There is confusion as to whose idea it was. Perhaps mine, very doubtful it was Kate’s…quite probable over a glass of wine, while struggling to put together the current puzzle in the dining room, one of the volunteers brought it up in passing and then I said, “Ya, let’s do that.”
The Pilgrimage of El Quinche happens every year, as it has for the past 400+ years. It is said to be the largest demonstration of religious faith in Ecuador. I would say it’s the largest demonstration as to what not to wear on a 20+ mile pilgrimage. Anyway, this year the event was held on Nov 20-21 where an estimated one million people were to participate in this 20+ mile pilgrimage.
In short, the Lady of the Presentation of Quinche is a wooden sculpture carved in the 16th century by Don Diego de Robles, a highly regarded artist. The sculpture was commissioned but not paid for, so Robles traded it to the Oyachachi Indians for some cedar he needed. Fifteen years later the local bishop ordered the statue moved to El Quinche where it resides today and received it’s name. There are many legends, myths, stories and miracles associated with the statue, one notably being that of a child who was mauled to death by a bear. This story I personally found interesting as the only bears in this area are Spectacled bears which are 95% herbivores. Maybe 400+ years ago grizzlies lived here, I don’t know. Either way, the story goes, the parents, retrieving the child, carried him to the statue, where in short time his eye’s opened and he was resurrected.
We met at 6:30 p.m. Our group consisted of Olivia, a volunteer at the center, Lourdes and her 3 boys, who Olivia had taught at the center, Kate and me, the two Gringos, and we later connected with 3 more “pilgrims.”
We jumped on a bus headed to Calderon, one of three starting points for the pilgrimage. The bus had a nice neon blue glow, similar to that of a Hungarian disco-tech. Crowds of teenagers packed on, all headed to participate in the journey wearing perfectly and not so perfectly applied make-up, (tight) designer jeans, glittery sandals and Chuck Taylor knock-offs. Kate, Olivia and I wore clothes that said, “I’m walking a marathon tonight,” clothes that wicked, boots that hiked…nothing cotton or denim. We were clearly bucking the trend.
Once the bus stopped, we found ourselves merged into a group of tens of thousands of people, from teenagers, to families pushing strollers and carrying kids, to the elderly walking with help of a cane, all surrounded by hundreds of vendors selling everything from wool hats, scarfs, lollipops, various meats on a stick, fruit, water, sweetened milk in a bag (it’s a thing)…everything but wine and beer much to our disappointment.
Smoke billowed from home made hibachis as dogs wandered the streets looking around asking themselves, “WTF is going on on?”
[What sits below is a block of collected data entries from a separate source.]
(* ===== verification/HostAdmin.v ===== *)
(** * internal/hostsync/admin.go: the administrator surface of the host sync

    Settings, status, re-sync and conflict clearing for the caller's tenant.
    A re-sync asks the host's agent for a fresh report and waits for it: what
    the wait sees, in order, is an argument ([refresh_event]), and it returns
    at the latest when the deadline is seen ([freshReport_returns]). *)

From S2P Require Import Prelude GoNet Models Store Hostreport HostNorm MemNet MemDev MemScan HostTx AuditLog Events Authz HostPlan HostSync.

Definition MinFullInterval : Z := 15.
Definition MaxFullInterval : Z := 1440.
Definition RefreshFresh : string := "fresh".
Definition RefreshPending : string := "pending".
Definition RefreshOffline : string := "agent_offline".
Definition RefreshUnavailable : string := "unavailable".

Record SettingsInput : Type := { si_Enabled : bool; si_FullIntervalMinutes : Z; si_ExcludedInterfaces : list string }.

Record AdminStatus : Type := {
  as_Enabled : bool; as_State : string; as_LastError : string; as_LastPollAt : option Time; as_LastReconcileAt : option Time;
  as_NextReconcileAt : option Time; as_HostsReported : Z; as_HostsFailed : Z; as_DevicesNotReported : Z; as_AddressesInConflict : Z }.

Record DeviceHostSync : Type := {
  dh_Source : string; dhs_InventoryHostID : string; dhs_ReportState : string; dhs_SnapshotID : string; dhs_CollectedAt : option Time;
  dhs_AppliedAt : option Time; dhs_Trigger : string; dhs_Changes : Z; dhs_Issues : list HostSyncIssue }.

Record ResyncResult : Type := {
  rr_Applied : bool; rr_Changes : Z; rr_Issues : list HostSyncIssue; rr_Refresh : string; rr_CollectedAt : Time }.

(** ** Waiting for a fresh report *)

(** The request was cancelled, the deadline passed, or a tick with what the
    inventory then answers. *)
Inductive refresh_event : Type := RDone | RDeadline | RTick (answer : result error inv_Report).

(** [None]: still waiting after the events. *)
Fixpoint wait_report (cur : inv_Report) (events : list refresh_event) : option (result error (inv_Report * string)) :=
  match events with
  | [] => None
  | RDone :: _ => Some (Err Ctx_Canceled)
  | RDeadline :: _ => Some (Ok (cur, RefreshPending))
  | RTick (Ok next) :: events' =>
      if ir_CollectedAt cur <? ir_CollectedAt next then Some (Ok (next, RefreshFresh)) else wait_report cur events'
  | RTick (Err _) :: events' => wait_report cur events'
  end.

Definition freshReport (delivered : result error bool) (cur : inv_Report) (events : list refresh_event) : option (result error (inv_Report * string)) :=
  match delivered with
  | Err _ => Some (Ok (cur, RefreshUnavailable))
  | Ok false => Some (Ok (cur, RefreshOffline))
  | Ok true => wait_report cur events
  end.

Section admin.
Context `{Env} (json_profile : HardwareProfile → string) (sha256_hex : string → string) (cfg : Config) (inv : Inventory) (globalEnabled : bool).

Definition userRow (subj : Subjects) (et : EventType) (kind id : string) (detail : list (string * any)) (at_ : Time) : M AuditRow :=
  r ← Row {| e_TenantID := su_TenantID subj; e_EventType := et; e_ActorKind := AuditLog.ActorUser; e_ActorID := ActorID subj;
             e_SubjectKind := kind; e_SubjectID := id; e_Target := ""; e_Outcome := OutcomeOK; e_Reason := ""; e_Details := detail |} at_;
  mret match r with Ok row => row | Err _ => zero_AuditRow end.

Definition Settings (subj : Subjects) : M HostSyncSettings :=
  lift (RequireTenant subj (su_TenantID subj));; EnsureHostSyncSettings (su_TenantID subj).

Definition toAny (s : list string) : list any := AnyString <$> s.

Definition change (name : string) (before after : any) : string * any := (name, AnyMap [("before", before); ("after", after)]).

Definition settings_changes (cur : HostSyncSettings) (in_ : SettingsInput) : list (string * any) :=
  (if Bool.eqb (hss_Enabled cur) (si_Enabled in_) then [] else [change "enabled" (AnyBool (hss_Enabled cur)) (AnyBool (si_Enabled in_))]) ++
  (if hss_FullIntervalMinutes cur =? si_FullIntervalMinutes in_ then []
   else [change "full_interval_minutes" (AnyInt (hss_FullIntervalMinutes cur)) (AnyInt (si_FullIntervalMinutes in_))]) ++
  (if bool_decide (hss_ExcludedInterfaces cur = si_ExcludedInterfaces in_) then []
   else [change "excluded_interfaces" (AnyList (toAny (hss_ExcludedInterfaces cur))) (AnyList (toAny (si_ExcludedInterfaces in_)))]).

Definition UpdateSettings (subj : Subjects) (in_ : SettingsInput) : M HostSyncSettings :=
  lift (RequireTenant subj (su_TenantID subj));;
  if (si_FullIntervalMinutes in_ <? MinFullInterval) || (MaxFullInterval <? si_FullIntervalMinutes in_)
  then throw (Hostsync_ErrValidation "full_interval_minutes")
  else if negb (ValidatePatterns (si_ExcludedInterfaces in_)) then throw (Hostsync_ErrValidation "excluded_interfaces")
  else
    cur ← EnsureHostSyncSettings (su_TenantID subj);
    let next := {| cur with hss_Enabled := si_Enabled in_; hss_FullIntervalMinutes := si_FullIntervalMinutes in_;
                   hss_ExcludedInterfaces := si_ExcludedInterfaces in_; hss_UpdatedBy := ActorID subj |} in
    t ← now;
    row ← userRow subj HostSyncSettingsUpdated SubjectHostSync (su_TenantID subj) [("changes", AnyMap (settings_changes cur in_))] t;
    UpdateHostSyncSettings next row;;
    GetHostSyncSettings (su_TenantID subj).

Definition minute : Z := 60 * 1000000000.

Definition AdminStatusOf (subj : Subjects) : M AdminStatus :=
  s ← Settings subj;
  counts ← HostSyncCounts (su_TenantID subj);
  let enabled := hss_Enabled s && globalEnabled in
  let state := if negb enabled then HostSyncDisabled else if is_empty (hss_Status s) then HostSyncOK else hss_Status s in
  mret {| as_Enabled := enabled; as_State := state; as_LastError := hss_LastError s; as_LastPollAt := hss_LastPollAt s;
          as_LastReconcileAt := hss_LastReconcileAt s;
          as_NextReconcileAt := match hss_LastReconcileAt s with
            | Some l => if enabled && negb (hss_ReconcileRequested s) then Some (l + hss_FullIntervalMinutes s * minute) else None
            | None => None
            end;
          as_HostsReported := hss_HostsReported s; as_HostsFailed := hss_HostsFailed s;
          as_DevicesNotReported := fst counts; as_AddressesInConflict := snd counts |}.

Definition ResyncAll (subj : Subjects) : M () :=
  lift (RequireTenant subj (su_TenantID subj));;
  s ← EnsureHostSyncSettings (su_TenantID subj);
  if negb (hss_Enabled s) || negb globalEnabled then throw ErrSyncDisabled
  else
    t ← now;
    row ← userRow subj HostSyncResyncRequested SubjectHostSync "all" [("trigger", AnyString ("resync_all:" +:+ ActorID subj))] t;
    RequestReconcile (su_TenantID subj) row.

Definition hostDevice (subj : Subjects) (deviceID : string) : M Device :=
  lift (RequireTenant subj (su_TenantID subj));; GetDevice (su_TenantID subj) deviceID.

(** [events]: what the wait for a fresh report sees. *)
Definition ResyncDevice (subj : Subjects) (deviceID : string) (events : list refresh_event) : M ResyncResult :=
  d ← hostDevice subj deviceID;
  if is_empty (dv_InventoryHostID d) then throw Hostsync_ErrNotHostReported
  else
    s ← EnsureHostSyncSettings (su_TenantID subj);
    if negb (hss_Enabled s) || negb globalEnabled then throw ErrSyncDisabled
    else
      rep ← lift (inv_GetHostReport inv (su_TenantID subj) (dv_InventoryHostID d));
      fr ← lift (default (Err LoopFuel) (freshReport (inv_RefreshHost inv (su_TenantID subj) (dv_InventoryHostID d)) rep events));
      let '(rep, refresh) := fr in
      let trigger := String.substring 0 80 ("resync:" +:+ ActorID subj) in
      t ← now;
      row ← userRow subj HostSyncResyncRequested SubjectHostSync deviceID
              [("trigger", AnyString trigger); ("inventory_host_id", AnyString (dv_InventoryHostID d)); ("refresh", AnyString refresh)] t;
      AppendAudit row;;
      runID ← newID;
      res ← Apply json_profile sha256_hex cfg s rep trigger runID;
      mret {| rr_Applied := rs_Applied res; rr_Changes := rs_Changes res; rr_Issues := rs_Issues res; rr_Refresh := refresh;
              rr_CollectedAt := ir_CollectedAt rep |}.

Definition DeviceHostSyncOf (subj : Subjects) (deviceID : string) : M DeviceHostSync :=
  d ← hostDevice subj deviceID;
  let out := {| dh_Source := dv_Source d; dhs_InventoryHostID := dv_InventoryHostID d; dhs_ReportState := dv_ReportState d; dhs_SnapshotID := "";
                dhs_CollectedAt := None; dhs_AppliedAt := None; dhs_Trigger := ""; dhs_Changes := 0; dhs_Issues := [] |} in
  r ← try (GetHostSyncDeviceState (su_TenantID subj) deviceID);
  match r with
  | Ok st => mret {| out with dhs_SnapshotID := hsd_SnapshotID st; dhs_CollectedAt := hsd_CollectedAt st; dhs_AppliedAt := hsd_AppliedAt st;
                     dhs_Trigger := hsd_Trigger st; dhs_Changes := hsd_Changes st; dhs_Issues := hsd_Issues st |}
  | Err e => match err_root e with ErrNotFound => mret out | _ => throw e end
  end.

Definition Guests (subj : Subjects) (deviceID : string) : M (list HypervisorGuest) :=
  hostDevice subj deviceID;; ListGuests (su_TenantID subj) deviceID.

Definition ClearConflict (subj : Subjects) (addressID : string) : M IPAddress :=
  lift (RequireTenant subj (su_TenantID subj));;
  t ← now;
  row ← userRow subj AddressConflictCleared SubjectAddress addressID [("by", AnyString "user")] t;
  ClearAddressConflict (su_TenantID subj) addressID row.
End admin.

(** ** The wait *)

(** The wait ends at the latest with the deadline or the cancellation. *)
Lemma freshReport_returns delivered cur events : RDone ∈ events ∨ RDeadline ∈ events → is_Some (freshReport delivered cur events).
Proof.
  intros Hin. destruct delivered as [[]|e]; cbn; [|by eexists|by eexists]. revert Hin.
  induction events as [|[| |[next|e]] events IH]; cbn; intros Hin; [set_solver|by eexists|by eexists| |apply IH; set_solver].
  destruct (_ <? _); [by eexists|apply IH; set_solver].
Qed.

(** A report is called fresh exactly when it is newer than the stored one, and
    anything else falls back to the stored one. *)
Lemma freshReport_newest delivered cur events rep refresh : freshReport delivered cur events = Some (Ok (rep, refresh)) →
  (refresh = RefreshFresh ∧ ir_CollectedAt cur < ir_CollectedAt rep ∧ RTick (Ok rep) ∈ events) ∨ (refresh ≠ RefreshFresh ∧ rep = cur).
Proof.
  destruct delivered as [[]|e]; cbn; [|intros [= <- <-]; by right|intros [= <- <-]; by right].
  induction events as [|[| |[next|e]] events IH]; cbn; intros E; [done|done|injection E as <- <-; by right| |destruct (IH E) as [(?&?&?)|?]; set_solver].
  destruct (ir_CollectedAt cur <? ir_CollectedAt next) eqn:El; [|destruct (IH E) as [(?&?&?)|?]; set_solver].
  injection E as <- <-. left. bool_hyps. split_and!; [done|lia|set_solver].
Qed.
For about 10 miles, hundreds of thousands of us descended and ascended along the Pan-American highway, shutting it down for two days. Now let’s stop and think about that, the Pan-American Highway is the longest motor-able highway in the world stretching 19,000 miles from Prudhoe Bay, Alaska to Ushuaia, Argentina – with a small interruption between Panama and Columbia called the Darien Gap – and we shut that shit down for a pilgrimage.
After 3.5 hours of walking down and back up a mountain and doing our best to practice Spanish, we arrived in the town of Guayllabamba, where we took a hard right through a park and then onto a narrow roadway. From here it was a strenuous uphill that lasted for about 4 miles and then a gradual uphill until we arrived in Quinche.
Aside from being passed by families pushing strollers while wearing sandals, the walk was uneventful and reminiscent of many of the marathons I’ve run – that being passed by people pushing strollers and wearing sandals.
We finally arrived in Quinche around 1:50 a.m., chafed, cold, sweaty, dehydrated… Part of our group, the part that actually knew how to get back to Quito, insisted on dinner. I drank two bottles of water and wanted nothing more then to just lay down and sleep…sleep in a bed, my bed, which was 1.5 hours away by bus.
Dinner done and no beer to be found, we strolled to the church where hundreds of thousands of people packed the streets, walking, selling, probably robbing…and sleeping on any square inch, or centimeter as we use metric here, they could find.
I suddenly turned hypoglycemic and thanks to German (pronounced Her-mahn) and his pocket full of jolly ranchers, I was able to make it up one more climb to the bus.
It was 5 a.m. when we got back to the centre. I took a shower, applied ample amount of soothing lotion to my chaffed inner thighs, after which, I fell directly asleep andI spent the next 5 hours dreaming of candy-canes and sugarplum fairies.